Models and Materials
- This is an example model that you can use for testing / learning how to use the wrapper. You can drag the KinectModelControllerV2 script onto this model and attach the bones and immediately begin testing.
Using the Scripts
After importing the asset package, you have the KinectExample to test and get familiar with the KinectPointController and KinectModelControllerV2. You can use this as your base scene, or you can drag the appropriate GameObjects into a new one.
Setting up the Kinect_Prefab
As previously mentioned, the Kinect_Prefab GameObject is required to have Unity talk with / use the Kinect. This empty object needs to exist somewhere in your scene. However, if you are switching scenes, it will persist because of the DontDestroyOnLoad call in the KinectWrapper script, so you don't need to instantiate a new Kinect_Prefab in each scene.
To get the best use out of the Kinect, you may need to tweak some settings within the Kinect_Prefab object itself - here is a breakdown of each option.
Device Or Emulator
- Use Emulator - Check this to use emulator.

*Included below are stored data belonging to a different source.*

Lemma current_never_goes_back_witness :
  rtc (sstep DefaultConfig) system0 stopped_system ∧ not_older (Some current7) (Some current7) ∧ sourced (w_log (sy_world stopped_system)) current7.
Proof.
  split; [exact stopped_run|]. destruct (current_never_goes_back DefaultConfig stopped_system stopped_run) as (_ & Hs & _ & Hr). split.
  - exact (Hr [Collected good; Sequenced (Some 7); Published current7; Written true; Maintained true] (Some current7)
      [Sent; Woken SigTrigger; Collected bad; Maintained true] (Some current7) [Woken SigDone; TickerStopped; ClosedStore None; AskedHealth tt] eq_refl).
  - apply Hs. left.
Defined.

Lemma scheduler_accounts_witness :
  (rtc (sstep DefaultConfig) system0 stopped_system ∧ ClosedStore None ∈ w_log (sy_world stopped_system))
  ∧ rtc (sstep DefaultConfig) system0 waiting_system ∧ (∃ k, sy_loop waiting_system = Some (Call CSelect k))
  ∧ st_Collections (sh_stats (w_shared (sy_world waiting_system))) = 2.
Proof.
  split; [split; [exact stopped_run|]|split; [exact waiting_run|split]].
  - exact (proj1 (proj2 (scheduler_accounts DefaultConfig stopped_system stopped_run)) 3%nat None eq_refl).
  - eexists. vm_compute. reflexivity.
  - destruct (scheduler_accounts DefaultConfig waiting_system waiting_run) as (_ & _ & _ & _ & Hw).
    destruct (Hw _ ltac:(vm_compute; reflexivity)) as (Hc & _). rewrite Hc. vm_compute. reflexivity.
Defined.
Lemma built_points r config metric from l : ranges r = Some config → wallclock from → entries_ok l →
  imap (λ i b, MkPoint (Add from (wrap_i64 (Z.of_nat i * rc_resolution config))) (point_value metric b))
    (fold_left (add from (rc_resolution config)) l (replicate (Z.to_nat (rc_duration config / rc_resolution config + 1)) bucket0))
  = reference_points metric config from l.
Proof.
  intros Hr Hf Hl. destruct (ranges_ok r config Hr) as (H1 & H2 & H3 & H4). unfold reference_points. set (n := Z.to_nat _). apply list_eq. intros i.
  rewrite list_lookup_imap, list_lookup_fmap. destruct (decide (i < n)%nat) as [Hi|Hi].
  - rewrite (lookup_seq_lt 0 n i Hi), (buckets_pointwise from _ l _ i bucket0) by (done || lia || by apply lookup_replicate_2). simpl. f_equal.
    destruct (relevant_ok from (rc_resolution config) (Z.of_nat i) l Hl) as (Ha & Hb & Hc). rewrite bucket_value by done. f_equal. f_equal.
    apply wrap_i64_id. unfold MinInt64, MaxInt64, Second in *. assert (Z.of_nat i ≤ 361) by lia. nia.
  - rewrite (lookup_ge_None_2 (fold_left _ _ _)), (lookup_ge_None_2 (seq 0 n)); [done| |]; rewrite ?adds_length, ?length_replicate, ?length_seq; lia.
Qed.

Lemma reference_length metric config from l : length (reference_points metric config from l) = Z.to_nat (rc_duration config / rc_resolution config + 1).
Proof. unfold reference_points. by rewrite length_map, length_seq. Qed.

(** Points lie in the window, one interval apart. *)
Lemma reference_times r config now metric l i p : ranges r = Some config → reference_points metric config (window_start config now) l !! i = Some p →
  wall (pt_At p) = wall (window_start config now) + Z.of_nat i * rc_resolution config ∧ wall (pt_At p) ≤ wall now.
Proof.
  intros Hr Hp. destruct (ranges_ok r config Hr) as (H1 & H2 & H3 & H4). unfold reference_points in Hp. rewrite list_lookup_fmap in Hp.
  destruct (seq _ _ !! i) as [j|] eqn:E; [|done]. apply lookup_seq in E as [-> Hi]. injection Hp as <-. rewrite (window_wall r config now Hr). simpl.
  split; [done|]. pose proof (Z.mod_pos_bound (wall now) (rc_resolution config) H1). assert (Z.of_nat i ≤ rc_duration config / rc_resolution config) by lia. nia.
Qed.

(** ** Requests *)

Definition valid_metrics (metrics : list string) : Prop :=
  (1 ≤ length metrics ≤ 6)%nat ∧ NoDup metrics ∧ Forall (λ m, is_Some (metricMetadata m)) metrics.

Lemma check_metrics_ok seen metrics : check_metrics seen metrics = None ↔ NoDup metrics ∧ (∀ m, m ∈ metrics → m ∉ seen) ∧ Forall (λ m, is_Some (metricMetadata m)) metrics.
Proof.
  revert seen. induction metrics as [|m metrics IH]; intros seen; simpl; [split; [intros _; split_and!; try done; [constructor|set_solver]|done]|].
  rewrite NoDup_cons, Forall_cons. destruct (metricMetadata m) eqn:Em; [|split; [done|]; intros (_ & _ & [[? ?] _]); done].
  destruct (existsb (str_eqb m) seen) eqn:Es.
  - split; [done|]. intros (_ & Hn & _). apply existsb_exists in Es as (x & Hx & ->%str_eqb_eq). apply list_elem_of_In in Hx. exfalso. by apply (Hn x); [left|].
  - rewrite IH. assert (m ∉ seen) as Hm.
    { intros Hm. apply not_true_iff_false in Es. apply Es, existsb_exists. exists m. split; [by apply list_elem_of_In|apply str_eqb_refl]. }
    split.
    + intros (H1 & H2 & H3). split_and!; [|done| |by eexists|done]; [intros Hin; apply (H2 m Hin); left|]. intros x [->|Hx]%elem_of_cons; [done|]. intros Hxs. apply (H2 x Hx). by right.
    + intros ((H1 & H2) & H3 & _ & H4). split_and!; [done| |done]. intros x Hx [->|Hxs]%elem_of_cons; [done|]. by apply (H3 x); [right|].
Qed.

Definition supported (statuses : option (gmap string SectionStatus)) (metric : string) : bool :=
  match status_of statuses metric with None => true | Some s => str_eqb (ss_SupportState s) "SUPPORTED" end.

(** What the series of a metric says, given what was read of it. *)
Record describes (config : rangeConfig) (from to : time) (metric : string) (raw : list Sample) (rollups : list Rollup) (s : MetricSeries) : Prop := {
  de_points : se_Points s = match raw, rollups with [], [] => [] | _, _ => reference_points metric config from (map of_sample raw ++ map of_rollup rollups) end;
  de_count : se_PointCount s = Z.of_nat (length (se_Points s)) ∧ se_PointCount s ≤ MaxPointsPerSeries;
  de_gaps : se_GapCount s = Z.of_nat (length (List.filter (λ p, negb (has_value p)) (se_Points s)));
  de_truncated : se_Truncated s = (length raw =? 10000)%nat || (length rollups =? 10000)%nat;
  de_partial : se_CollectionState s = "OK" → se_GapCount s = 0 ∧ se_Truncated s = false;
  de_fresh : 45 * Second < wall to → se_Freshness s = "CURRENT" →
    ∃ e, e ∈ (map of_sample raw ++ map of_rollup rollups)%list ∧ Sub to (en_lastAt e) ≤ 45 * Second }.

Lemma latest_at_from l t : fold_left (λ latest e, if After (en_lastAt e) latest then en_lastAt e else latest) l t = t
  ∨ ∃ e, e ∈ l ∧ fold_left (λ latest e, if After (en_lastAt e) latest then en_lastAt e else latest) l t = en_lastAt e.
Proof.
  revert t. induction l as [|e l IH]; intros t; simpl; [auto|]. destruct (After (en_lastAt e) t).
  - destruct (IH (en_lastAt e)) as [->|(x & Hx & ->)]; right; [exists e|exists x]; set_solver.
  - destruct (IH t) as [->|(x & Hx & ->)]; [auto|]. right. exists x. set_solver.
Qed.
(* ===== verification/Memory.v ===== *)
(** * Memory of the allocators

    The process memory the allocators of [memory-allocator/] work on: the
    [MallocMetadata] objects constructed in it, by address, and the bytes of
    the users' payloads.  Writing payload bytes over a stale header destroys
    the header object (a later read of it is undefined), and constructing a
    header destroys what it overlaps.  Linked lists threaded through the
    headers are described by [dseg]. *)

From S2P Require Import Prelude.

(** The size of [struct MallocMetadata] under the x86-64 ABI: 8 bytes of
    [size], the flags padded to 8, two pointers.  The three versions of the
    struct (two, three and four members before the links) agree on it. *)
Definition sizeof_MallocMetadata : Z := 32.

Definition nullptr : Z := 0.

(** The value [(void* )(-1)] that [sbrk] and [mmap] return on failure. *)
Definition MAP_FAILED : Z := 2 ^ 64 - 1.

(** ** Objects and bytes *)

Record mem (H : Type) := Mem { hdrs : gmap Z H; bytes : gmap Z Z }.
Arguments Mem {H} hdrs bytes.
Arguments hdrs {H} _.
Arguments bytes {H} _.

(** The header at [k] shares no byte with the range of [n] bytes at [d]. *)
Definition hdr_apart (d n k : Z) : Prop :=
  n <= 0 \/ k + sizeof_MallocMetadata <= d \/ d + n <= k.

#[export] Instance hdr_apart_dec d n k : Decision (hdr_apart d n k).
Proof. unfold hdr_apart. apply _. Defined.

Section ops.
Context {H : Type}.

Definition clobber (d n : Z) (hs : gmap Z H) : gmap Z H :=
  filter (fun kh => hdr_apart d n (fst kh)) hs.

Definition bytes_outside (d n : Z) (bs : gmap Z Z) : gmap Z Z :=
  filter (fun kv => fst kv < d \/ d + n <= fst kv) bs.

(** All members of a header stored at an address that may hold no header yet. *)
Definition mem_new_hdr (a : Z) (h : H) (m : mem H) : mem H :=
  Mem (<[a := h]> (clobber a sizeof_MallocMetadata (hdrs m)))
      (bytes_outside a sizeof_MallocMetadata (bytes m)).

(** A member assignment through a pointer to a header. *)
Definition mem_upd_hdr (a : Z) (f : H -> H) (m : mem H) : option (mem H) :=
  match hdrs m !! a with
  | Some h => Some (Mem (<[a := f h]> (hdrs m)) (bytes m))
  | None => None
  end.

Definition fill_bytes (d v n : Z) (bs : gmap Z Z) : gmap Z Z :=
  foldr (fun x acc => <[x := v]> acc) bs (seqZ d n).

(** [memset(d, v, n)] *)
Definition mem_set (d v n : Z) (m : mem H) : mem H :=
  Mem (clobber d n (hdrs m)) (fill_bytes d v n (bytes m)).

Definition copy_bytes (d s n : Z) (old bs : gmap Z Z) : gmap Z Z :=
  foldr (fun x acc => partial_alter (fun _ => old !! (s + (x - d))) x acc) bs (seqZ d n).

(** [memmove(d, s, n)]: an indeterminate source byte makes an indeterminate
    destination byte. *)
Definition mem_move (d s n : Z) (m : mem H) : mem H :=
  Mem (clobber d n (hdrs m)) (copy_bytes d s n (bytes m) (bytes m)).

Lemma clobber_lookup d n (hs : gmap Z H) k :
  hdr_apart d n k -> clobber d n hs !! k = hs !! k.
Proof.
  intros Hk. unfold clobber. destruct (hs !! k) as [h|] eqn:E.
  - by apply map_lookup_filter_Some_2.
  - apply map_lookup_filter_None_2. by left.
Qed.

Lemma new_hdr_eq a (h : H) m : hdrs (mem_new_hdr a h m) !! a = Some h.
Proof. apply lookup_insert_eq. Qed.

Lemma new_hdr_ne a (h : H) m k :
  k + sizeof_MallocMetadata <= a \/ a + sizeof_MallocMetadata <= k ->
  hdrs (mem_new_hdr a h m) !! k = hdrs m !! k.
Proof.
  unfold sizeof_MallocMetadata. intros Hk. cbn. rewrite lookup_insert_ne by lia.
  apply clobber_lookup. unfold hdr_apart, sizeof_MallocMetadata. lia.
Qed.

Lemma new_hdr_bytes a (h : H) m x :
  x < a \/ a + sizeof_MallocMetadata <= x ->
  bytes (mem_new_hdr a h m) !! x = bytes m !! x.
Proof.
  intros Hx. cbn. unfold bytes_outside. destruct (bytes m !! x) as [v|] eqn:E.
  - by apply map_lookup_filter_Some_2.
  - apply map_lookup_filter_None_2. by left.
Qed.

Lemma fill_bytes_lookup d v n bs x :
  fill_bytes d v n bs !! x = if decide (d <= x < d + n) then Some v else bs !! x.
Proof.
  unfold fill_bytes. case_decide as Hx.
  - apply elem_of_seqZ_iff in Hx. revert Hx.
    induction (seqZ d n) as [|y l IH]; intros Hx; [by inversion Hx|].
    cbn. destruct (decide (x = y)) as [->|Hne]; [apply lookup_insert_eq|].
    rewrite lookup_insert_ne by done. apply IH. set_solver.
  - rewrite <- elem_of_seqZ_iff in Hx. revert Hx.
    induction (seqZ d n) as [|y l IH]; intros Hx; [done|].
    cbn. rewrite lookup_insert_ne by set_solver. apply IH. set_solver.
Qed.

Lemma copy_bytes_lookup d s n old bs x :
  copy_bytes d s n old bs !! x =
  if decide (d <= x < d + n) then old !! (s + (x - d)) else bs !! x.
Proof.
  unfold copy_bytes. case_decide as Hx.
  - apply elem_of_seqZ_iff in Hx. revert Hx.
    induction (seqZ d n) as [|y l IH]; intros Hx; [by inversion Hx|].
    cbn. destruct (decide (x = y)) as [->|Hne]; [apply lookup_partial_alter_eq|].
    rewrite lookup_partial_alter_ne by done. apply IH. set_solver.
  - rewrite <- elem_of_seqZ_iff in Hx. revert Hx.
    induction (seqZ d n) as [|y l IH]; intros Hx; [done|].
    cbn. rewrite lookup_partial_alter_ne by set_solver. apply IH. set_solver.
Qed.

End ops.

(** ** Access through a state *)

(** A state that holds a memory.  The allocators' states are instances; the
    loads and stores below work in any of them. *)
Class HasMem (S H : Type) := {
  get_mem : S -> mem H;
  set_mem : mem H -> S -> S;
  get_set_mem : forall m s, get_mem (set_mem m s) = m;
}.

Section access.
Context {S H : Type} `{HasMem S H}.

(** [*a], for a pointer to a header *)
Definition ld (a : Z) : M S H := try_gets (fun s => hdrs (get_mem s) !! a).

(** [a->member = ...] *)
Definition upd (a : Z) (f : H -> H) : M S unit :=
  try_modify (fun s => (fun m => set_mem m s) <$> mem_upd_hdr a f (get_mem s)).

Definition new_hdr (a : Z) (h : H) : M S unit :=
  modify (fun s => set_mem (mem_new_hdr a h (get_mem s)) s).

Definition memset (d v n : Z) : M S unit :=
  modify (fun s => set_mem (mem_set d v n (get_mem s)) s).

Definition memmove (d s n : Z) : M S unit :=
  modify (fun st => set_mem (mem_move d s n (get_mem st)) st).

(** Enough iterations for a walk along a list of distinct headers. *)
Definition walk_fuel : M S nat :=
  gets (fun s => Datatypes.S (size (hdrs (get_mem s)))).

End access.

(** ** Doubly-linked segments *)

(** The links of the headers: address to ([next], [prev]). *)
Abbreviation links := (gmap Z (Z * Z)).

Definition hd0 (n : Z) (l : list Z) : Z := match l with [] => n | a :: _ => a end.

Fixpoint last0 (p : Z) (l : list Z) : Z :=
  match l with [] => p | a :: l' => last0 a l' end.

(** [dseg L p l n]: following [next] in [L] one visits the addresses [l], the
    first one's [prev] is [p], the last one's [next] is [n], and inside the
    segment [prev] inverts [next]. *)
Fixpoint dseg (L : links) (p : Z) (l : list Z) (n : Z) : Prop :=
  match l with
  | [] => True
  | a :: l' => L !! a = Some (hd0 n l', p) /\ dseg L a l' n
  end.

Definition set_next (v : Z) (np : Z * Z) : Z * Z := (v, snd np).
Definition set_prev (v : Z) (np : Z * Z) : Z * Z := (fst np, v).

Lemma last0_app p l1 l2 : last0 p (l1 ++ l2) = last0 (last0 p l1) l2.
Proof. revert p. induction l1; cbn; auto. Qed.

Lemma last0_elem p l : l <> [] -> last0 p l ∈ l.
Proof.
  revert p. induction l as [|a l IH]; intros p Hl; [done|].
  destruct l as [|b l]; cbn; [set_solver|]. right. by apply (IH a).
Qed.

Lemma hd0_app n l1 l2 : hd0 n (l1 ++ l2) = hd0 (hd0 n l2) l1.
Proof. by destruct l1. Qed.

Lemma hd0_elem n l : l <> [] -> hd0 n l ∈ l.
Proof. destruct l; [done|]. cbn. set_solver. Qed.

Lemma dseg_app L p l1 l2 n :
  dseg L p (l1 ++ l2) n <-> dseg L p l1 (hd0 n l2) /\ dseg L (last0 p l1) l2 n.
Proof.
  revert p. induction l1 as [|a l1 IH]; intros p; cbn; [tauto|].
  rewrite IH, hd0_app. tauto.
Qed.

Lemma dseg_frame L L' p l n :
  (forall a, a ∈ l -> L' !! a = L !! a) -> dseg L p l n -> dseg L' p l n.
Proof.
  revert p. induction l as [|a l IH]; intros p Hf; cbn; [done|].
  intros [Ha Hl]. split; [rewrite Hf by set_solver; done|].
  apply IH; [|done]. intros b Hb. apply Hf. set_solver.
Qed.

(** The links of the middle of a segment. *)
Lemma dseg_mid L p l1 a l2 n :
  dseg L p (l1 ++ a :: l2) n -> L !! a = Some (hd0 n l2, last0 p l1).
Proof. intros [_ Hd]%dseg_app. cbn in Hd. tauto. Qed.

Lemma dseg_lookup L p l n a :
  dseg L p l n -> a ∈ l -> is_Some (L !! a).
Proof.
  revert p. induction l as [|b l IH]; intros p; cbn; [intros _ H; by apply not_elem_of_nil in H|].
  intros [Hb Hl] [->|Ha]%elem_of_cons; [eauto|]. by eapply IH.
Qed.

Lemma dseg_fresh L p l n a np :
  a ∉ l -> dseg L p l n -> dseg (<[a := np]> L) p l n.
Proof.
  intros Ha. apply dseg_frame. intros b Hb. apply lookup_insert_ne. set_solver.
Qed.

Lemma dseg_alter_notin L p l n a f :
  a ∉ l -> dseg L p l n -> dseg (alter f a L) p l n.
Proof.
  intros Ha. apply dseg_frame. intros b Hb. apply lookup_alter_ne. set_solver.
Qed.

(** Redirecting the outgoing ends of a segment. *)
Lemma dseg_set_last L p l n v :
  NoDup l -> l <> [] -> dseg L p l n ->
  dseg (alter (set_next v) (last0 p l) L) p l v.
Proof.
  revert p. induction l as [|a l IH]; intros p Hnd Hne; [done|].
  apply NoDup_cons in Hnd as [Ha Hnd]. intros [H1 H2].
  destruct l as [|b l].
  - cbn [dseg last0 hd0] in *. split; [|done]. by rewrite lookup_alter_eq, H1.
  - assert (last0 a (b :: l) ∈ b :: l) by by apply last0_elem.
    change (last0 p (a :: b :: l)) with (last0 a (b :: l)). split.
    + rewrite lookup_alter_ne by set_solver. done.
    + apply IH; done.
Qed.

Lemma dseg_set_first L p l n v :
  NoDup l -> dseg L p l n -> dseg (alter (set_prev v) (hd0 0 l) L) v l n.
Proof.
  destruct l as [|a l]; [done|]. intros [Ha Hnd]%NoDup_cons [H1 H2]. cbn. split.
  - by rewrite lookup_alter_eq, H1.
  - by apply dseg_alter_notin.
Qed.

(** Linking [m] between two neighbouring segments, and unlinking it. *)
Definition link_at (x m y : Z) (L : links) : links :=
  let L1 := <[m := (y, x)]> L in
  let L2 := if y =? 0 then L1 else alter (set_prev m) y L1 in
  if x =? 0 then L2 else alter (set_next m) x L2.

Definition unlink_at (x m y : Z) (L : links) : links :=
  let L1 := if x =? 0 then L else alter (set_next y) x L in
  let L2 := if y =? 0 then L1 else alter (set_prev x) y L1 in
  alter (fun _ => (0, 0)) m L2.

Lemma link_at_other x m y L a :
  a <> m -> a <> x -> a <> y -> link_at x m y L !! a = L !! a.
Proof.
  intros. unfold link_at. cbn zeta.
  destruct (y =? 0), (x =? 0); rewrite ?lookup_alter_ne, ?lookup_insert_ne by done; done.
Qed.

Lemma unlink_at_other x m y L a :
  a <> m -> a <> x -> a <> y -> unlink_at x m y L !! a = L !! a.
Proof.
  intros. unfold unlink_at. cbn zeta.
  destruct (y =? 0), (x =? 0); rewrite ?lookup_alter_ne by done; done.
Qed.

(** The null pointer is never assigned through. *)
Lemma link_at_off x m y L a :
  a <> m -> (a = x -> x = 0) -> (a = y -> y = 0) -> link_at x m y L !! a = L !! a.
Proof.
  intros Hm Hx Hy. unfold link_at. cbn zeta.
  destruct (Z.eqb_spec y 0), (Z.eqb_spec x 0);
    rewrite ?lookup_alter_ne, ?lookup_insert_ne by naive_solver; done.
Qed.

Lemma unlink_at_off x m y L a :
  a <> m -> (a = x -> x = 0) -> (a = y -> y = 0) -> unlink_at x m y L !! a = L !! a.
Proof.
  intros Hm Hx Hy. unfold unlink_at. cbn zeta.
  destruct (Z.eqb_spec y 0), (Z.eqb_spec x 0); rewrite ?lookup_alter_ne by naive_solver; done.
Qed.

Lemma last0_0_notin l : 0 ∉ l -> last0 0 l =? 0 = true -> l = [].
Proof.
  destruct l as [|a l]; [done|]. intros Hn Hz%Z.eqb_eq. exfalso. apply Hn.
  rewrite <- Hz. by apply last0_elem.
Qed.

Lemma hd0_0_notin l : 0 ∉ l -> hd0 0 l =? 0 = true -> l = [].
Proof. destruct l as [|a l]; [done|]. cbn. intros Hn ->%Z.eqb_eq. set_solver. Qed.

Lemma dseg_link L l1 m l2 :
  NoDup (l1 ++ m :: l2) -> 0 ∉ l1 ++ l2 ->
  dseg L 0 (l1 ++ l2) 0 ->
  dseg (link_at (last0 0 l1) m (hd0 0 l2) L) 0 (l1 ++ m :: l2) 0.
Proof.
  intros Hnd H0 [Hd1 Hd2]%dseg_app.
  apply NoDup_app in Hnd as (Hn1 & Hdj & [Hm2 Hn2]%NoDup_cons).
  assert (Hm1 : m ∉ l1) by set_solver.
  apply dseg_app. cbn [hd0 dseg].
  assert (Hx : l1 <> [] -> last0 0 l1 ∈ l1) by apply last0_elem.
  assert (Hy : l2 <> [] -> hd0 0 l2 ∈ l2) by apply hd0_elem.
  unfold link_at. cbn zeta.
  destruct (last0 0 l1 =? 0) eqn:Ex; destruct (hd0 0 l2 =? 0) eqn:Ey.
  - apply last0_0_notin in Ex as ->; [|set_solver]. apply hd0_0_notin in Ey as ->; [|set_solver].
    cbn. by rewrite lookup_insert_eq.
  - apply last0_0_notin in Ex as ->; [|set_solver].
    assert (l2 <> []) by (intros ->; done). cbn [dseg last0]. split_and!; [done| |].
    + rewrite lookup_alter_ne by set_solver. by rewrite lookup_insert_eq.
    + apply dseg_set_first with (p := 0); [done|]. by apply dseg_fresh.
  - apply hd0_0_notin in Ey as ->; [|set_solver].
    assert (l1 <> []) by (intros ->; done). cbn [dseg hd0]. split_and!; [| |done].
    + eapply dseg_set_last; [done..|]. by apply dseg_fresh.
    + rewrite lookup_alter_ne by set_solver. by rewrite lookup_insert_eq.
  - assert (l1 <> []) by (intros ->; done). assert (l2 <> []) by (intros ->; done).
    split_and!.
    + eapply dseg_set_last; [done..|]. apply dseg_alter_notin; [set_solver|]. by apply dseg_fresh.
    + rewrite !lookup_alter_ne by set_solver. by rewrite lookup_insert_eq.
    + apply dseg_alter_notin; [set_solver|].
      eapply dseg_set_first; [done|]. apply dseg_fresh; done.
Qed.

Lemma dseg_unlink L l1 m l2 :
  NoDup (l1 ++ m :: l2) -> 0 ∉ l1 ++ l2 ->
  dseg L 0 (l1 ++ m :: l2) 0 ->
  dseg (unlink_at (last0 0 l1) m (hd0 0 l2) L) 0 (l1 ++ l2) 0.
Proof.
  intros Hnd H0 [Hd1 Hd2]%dseg_app. cbn [hd0 dseg] in Hd1, Hd2. destruct Hd2 as [Hm Hd2].
  apply NoDup_app in Hnd as (Hn1 & Hdj & [Hm2 Hn2]%NoDup_cons).
  assert (Hm1 : m ∉ l1) by set_solver.
  apply dseg_app.
  assert (Hx : l1 <> [] -> last0 0 l1 ∈ l1) by apply last0_elem.
  assert (Hy : l2 <> [] -> hd0 0 l2 ∈ l2) by apply hd0_elem.
  unfold unlink_at. cbn zeta.
  destruct (last0 0 l1 =? 0) eqn:Ex; destruct (hd0 0 l2 =? 0) eqn:Ey.
  - apply last0_0_notin in Ex as ->; [|set_solver]. apply hd0_0_notin in Ey as ->; [|set_solver].
    done.
  - apply last0_0_notin in Ex as ->; [|set_solver]. split; [done|]. cbn [last0].
    apply dseg_alter_notin; [done|]. by eapply dseg_set_first.
  - apply hd0_0_notin in Ey as ->; [|set_solver].
    assert (l1 <> []) by (intros ->; done). split; [|done]. cbn [hd0].
    apply dseg_alter_notin; [done|]. by eapply dseg_set_last.
  - assert (l1 <> []) by (intros ->; done). assert (l2 <> []) by (intros ->; done).
    split; (apply dseg_alter_notin; [done|]).
    + apply dseg_alter_notin; [set_solver|]. by eapply dseg_set_last.
    + eapply dseg_set_first; [done|]. apply dseg_alter_notin; [set_solver|]. done.
Qed.

(** A list threaded through headers is no longer than there are headers. *)
Lemma dseg_length L p l n : NoDup l -> dseg L p l n -> (length l <= size L)%nat.
Proof.
  intros Hnd Hd. rewrite <- size_dom, <- (size_list_to_set (C := gset Z) l) by done.
  apply subseteq_size. intros a Ha%elem_of_list_to_set.
  apply elem_of_dom. by eapply dseg_lookup.
Qed.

NOTE: do NOT enable this script manually, it is controlled by DeviceOrEmulator.
- Sensor Height - How high (in meters) off the ground is the sensor.
- Kinect Center - This tells the Kinect where it should be looking for it's 0,0,0 point (relative to the ground directly under the sensor). The default works pretty well.
- Look At - Tells the Kinect how to orient the camera using the motor control.
NOTE: The following values allow you to smooth the skeleton data. Usually the default values work fine. Do NOT change them unless you find magic numbers for you project.
- Smoothing - Default value 0.5.
- Correction - Default value 0.5.
- Prediction - Default value 0.5.
- Jitter Radius - Default value 0.05.
- Max Deviation Radius - Default value 0.04.
Project Information URL: http://wiki.etc.cmu.edu/unity3d/index.php/Microsoft_Kinect_-_Microsoft_SDK
This project looks to be using the beta version of the SDK and not v1 (as of the time of this post). With the release of the Kinect for Windows SDK v1, I've meant to only highlight projects that are v1 compatible, but missed a few phrase on the page, "Also, since we are not using the new version of Kinect SDK, do NOT download it from Microsoft website...."
I would NOT recommend installing the Kinect for Windows SDK from any other source than Microsoft and so suggest, if you've already upgraded to v1 for the SDK, that you hold off going to far with this project. If you are interested in the project, because it does look pretty darn cool, then you encourage the authors to upgrade to v1 as soon as they can.